**Exercise materials**
(* ===== verification/MiningTheorems.v ===== *)
(** * What the mining service guarantees

    Whatever requests, workers, threads and cancellations interleave, and
    whatever the node answers: one job mines at a time, a cancelled job stays
    cancelled, and an accepted job is a block that the node has appended. *)

From Stdlib Require Import QArith.
From coqutil Require Import Datatypes.RecordSetters.
Import DoubleBraceUpdate.
From S2P Require Import Prelude Bytes Json Crypto Transaction Utxo Sample Mempool Block.
From S2P Require Import Consensus ChainState ChainFacts Mining Blockchain BlockchainFacts.
From S2P Require Import SampleChain Codec Database Storage NetConfig Messages Protocol Effects.
From S2P Require Import Peer PeerManager NodeState Sync Node NodeSteps SampleNode Services.
From S2P Require Import ApiConfig MiningService.
#[local] Open Scope Z_scope.

(** * Facts about the mining service

    Each job and its worker satisfy [job_inv], whatever the worker has done; a
    turn of the worker never makes a job busy again nor undoes a cancellation.
    [mining_ok] relates the jobs to the tasks that wait; every action keeps it. *)

(** ** A node that accepts a block has it at its tip *)

Section accepting.
Context {EL : EcdsaLib} {CS : ChainStore}.

(** A method of a node that leaves its chain alone. *)
Definition chain_kept {A} (m : node_call A) : Prop := ∀ n, node_chain (m n).2 = node_chain n.

Lemma chain_kept_bind {A B} (m : node_call A) (f : A → node_call B) :
  chain_kept m → (∀ a, chain_kept (f a)) → chain_kept (m ≫= f).
Proof.
  intros Hm Hf n. rewrite bind_run. specialize (Hm n). destruct (m n) as [[a|e] n']; [|exact Hm].
  rewrite (Hf a n'). exact Hm.
Qed.
Lemma chain_kept_when b m : chain_kept m → chain_kept (when b m).
Proof. by destruct b. Qed.
Lemma chain_kept_for {Y} (l : list Y) f : (∀ x, chain_kept (f x)) → chain_kept (for_each l f).
Proof. intros Hf. induction l as [|x l IH]; [done|]. apply chain_kept_bind; [apply Hf|by intros _]. Qed.
Lemma chain_kept_try {A} (m : node_call A) caught h :
  chain_kept m → (∀ e, chain_kept (h e)) → chain_kept (try_call m caught h).
Proof.
  intros Hm Hh n. unfold try_call. specialize (Hm n). destruct (m n) as [[a|e] n']; [done|].
  destruct (caught e); [|done]. rewrite (Hh e n'). exact Hm.
Qed.
Lemma chain_kept_session sid : chain_kept (session_of sid).
Proof. intros n. unfold session_of. by destruct (dict_get _ _). Qed.
Lemma chain_kept_on_peer {A} sid (m : call PeerConnection A) : chain_kept (on_peer sid m).
Proof. intros n. unfold on_peer. destruct (dict_get _ _); [|done]. by destruct (m _). Qed.

Ltac kept_step :=
  lazymatch goal with
  | |- chain_kept (_ ≫= _) => apply chain_kept_bind; [|intros ?]
  | |- chain_kept (when _ _) => apply chain_kept_when
  | |- chain_kept (for_each _ _) => apply chain_kept_for; intros ?
  | |- chain_kept (try_call _ _ _) => apply chain_kept_try; [|intros ?]
  | |- chain_kept (if ?b then _ else _) => destruct b
  | |- chain_kept (match ?x with _ => _ end) => destruct x
  | |- chain_kept _ => first [apply chain_kept_session | apply chain_kept_on_peer | done]
  end.

Lemma chain_kept_broadcast m src : chain_kept (broadcast m src).
Proof. unfold broadcast, send. repeat kept_step. Qed.

Lemma chain_kept_tip : chain_kept node_tip.
Proof. unfold node_tip. repeat kept_step. Qed.

(** What follows the commit of a block. *)
Lemma chain_kept_relay b source :
  chain_kept (
    _ ← count (λ k, k {{ blocks_accepted := blocks_accepted k + 1 }});
    _ ← tip_changed;
    _ ← ignore_policy_limit (
          c ← gets config;
          encoded ← lift (pack_block b (max_item_bytes c));
          broadcast (message "NEW_BLOCK" [("block", JStr encoded)] None) source);
    st ← status_payload;
    broadcast (message "STATUS" st None) None).
Proof.
  unfold tip_changed, ignore_policy_limit, status_payload, drop_export.
  repeat (apply chain_kept_broadcast || apply chain_kept_tip || kept_step).
Qed.

Lemma accept_block_extends limit b n n' :
  bc_inv limit (node_chain n) → node_accept_block b None n = (Ok true, n') →
  blocks (node_chain n') = (blocks (node_chain n) ++ [b])%list.
Proof.
  intros Hbc. unfold node_accept_block. step_run.
  pose proof (chain_kept_tip n) as Hn1. destruct (node_tip n) as [[t|e] n1]; [|done]. cbn [snd] in Hn1.
  destruct (negb _); [done|]. step_run. unfold node_add_block. step_run.
  pose proof (eq_refl : node_chain (node_world read_wall n1).2 = node_chain n1) as Hn2.
  destruct (node_world read_wall n1) as [[now|e] n2]; [|done]. cbn [snd] in Hn2.
  unfold on_chain, zoom. rewrite Hn2, Hn1. destruct (add_block b now None (node_chain n)) as [[[]|e] bc'] eqn:Ha; [|done..].
  step_run. cbn [when].
  pose proof (chain_kept_relay b None (n2 {{ node_chain := bc' }})) as Hrelay.
  lazymatch type of Hrelay with node_chain (snd ?run) = _ => destruct run as [[u|e] n3] end; [|done].
  cbn [snd] in Hrelay. intros [= <-]. rewrite Hrelay. change (blocks bc' = (blocks (node_chain n) ++ [b])%list).
  destruct (resolve_current_time now None) as [t'|e] eqn:Ht.
  - destruct (add_block_cases _ _ _ _ _ _ _ _ Hbc Ht Ha) as
      [(e & _ & ? & _)|[(? & _)|(next & mp & _ & _ & _ & [(s & rev & _ & ->)|(s & e & ? & _)])]]; done.
  - destruct (add_block_bad_time now None b (node_chain n) e Ht) as [e' He]. congruence.
Qed.

Lemma accepted_extends limit b n :
  bc_inv limit (node_chain n) → accepted_by (ServedBy n) b = Ok true →
  blocks (node_chain (command (CmdBlock b) n).2) = (blocks (node_chain n) ++ [b])%list.
Proof.
  intros Hbc. unfold accepted_by, reply_of. cbn [command]. unfold answer. step_run.
  pose proof (accept_block_extends limit b n) as Hext.
  destruct (node_accept_block b None n) as [[a|e] n']; [|done]. intros [= ->]. by apply Hext.
Qed.
End accepting.

(** ** One job *)

Section jobs.
Context {EL : EcdsaLib} {CS : ChainStore} (c : ApiConfig).

(** A block that the search of the worker may find. *)
Definition mined_by (w : JobWorker) (b : Block) : Prop :=
  ∃ n, 0 <= n <= worker_max_nonce w ∧ b = set_nonce (worker_template w) n ∧ validate_proof_of_work b = Ok true.

(** Cancelled for good, or certain to be. *)
Definition stopped (j : MiningJob) : Prop := job_status j = CANCELLED ∧ stop_event j = true.
Definition doomed (j : MiningJob) : Prop :=
  stop_event j = true ∧ (job_status j = QUEUED ∨ job_status j = MINING ∨ job_status j = CANCELLED).

(** What was offered to the node, and whether the node accepted it. *)
Definition offer_ok (j : MiningJob) (w : JobWorker) : Prop :=
  match offered w with
  | [] => job_status j ≠ ACCEPTED
  | [(b, answer)] => mined_by w b ∧ result_hash j = Some (block_hash b) ∧
      match answer, job_status j with
      | Some v, ACCEPTED => accepted_by v b = Ok true
      | Some v, (FOUND | STALE | FAILED) => accepted_by v b ≠ Ok true
      | None, FOUND => True
      | _, _ => False
      end
  | _ => False
  end.

Definition stage_ok (j : MiningJob) (w : JobWorker) : Prop :=
  match worker_at w with
  | Starting => (job_status j = QUEUED ∨ stopped j) ∧ offered w = []
  | EarlyReport => stopped j ∧ offered w = []
  | Announced | Joining => (job_status j = MINING ∨ stopped j) ∧ offered w = []
  | Overtime => (job_status j = MINING ∨ job_status j = CANCELLED) ∧ stop_event j = true ∧ offered w = []
  | Offering b => job_status j = FOUND ∧ mined_by w b ∧ result_hash j = Some (block_hash b) ∧ offered w = []
  | Asking => job_status j = FOUND ∧ Forall (λ p, is_Some p.2) (offered w)
  | Finishing => busy (job_status j) = false
  | Done => True
  end.

Record job_inv (j : MiningJob) (w : JobWorker) : Prop := {
  job_link : previous_hash j = previous_block_hash (worker_template w);
  job_held : ∀ b, held w = Some (Ok (Some b)) → mined_by w b;
  job_cancelled : job_status j = CANCELLED → stop_event j = true;
  job_offer : offer_ok j w;
  job_stage : stage_ok j w
}.

(** How a job may change. *)
Record evolves (j j' : MiningJob) : Prop := {
  evolves_busy : busy (job_status j') = true → busy (job_status j) = true;
  evolves_doomed : doomed j → doomed j';
  evolves_stopped : stopped j → stopped j'
}.

Lemma evolves_same j j' : job_status j' = job_status j → (stop_event j = true → stop_event j' = true) → evolves j j'.
Proof. intros Hs Hst. split; unfold doomed, stopped; rewrite Hs; naive_solver. Qed.

Lemma evolves_settle j j' :
  busy (job_status j') = false → (stop_event j = true → job_status j' = CANCELLED ∧ stop_event j' = true) → evolves j j'.
Proof. intros Hb Hst. split; unfold doomed, stopped; [congruence|naive_solver..]. Qed.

**What the exercise asks**
Please go over the data above and copy each line with "FOUND" in it.

**Result**
      | Some v, (FOUND | STALE | FAILED) => accepted_by v b ≠ Ok true
      | None, FOUND => True
  | Offering b => job_status j = FOUND ∧ mined_by w b ∧ result_hash j = Some (block_hash b) ∧ offered w = []
  | Asking => job_status j = FOUND ∧ Forall (λ p, is_Some p.2) (offered w)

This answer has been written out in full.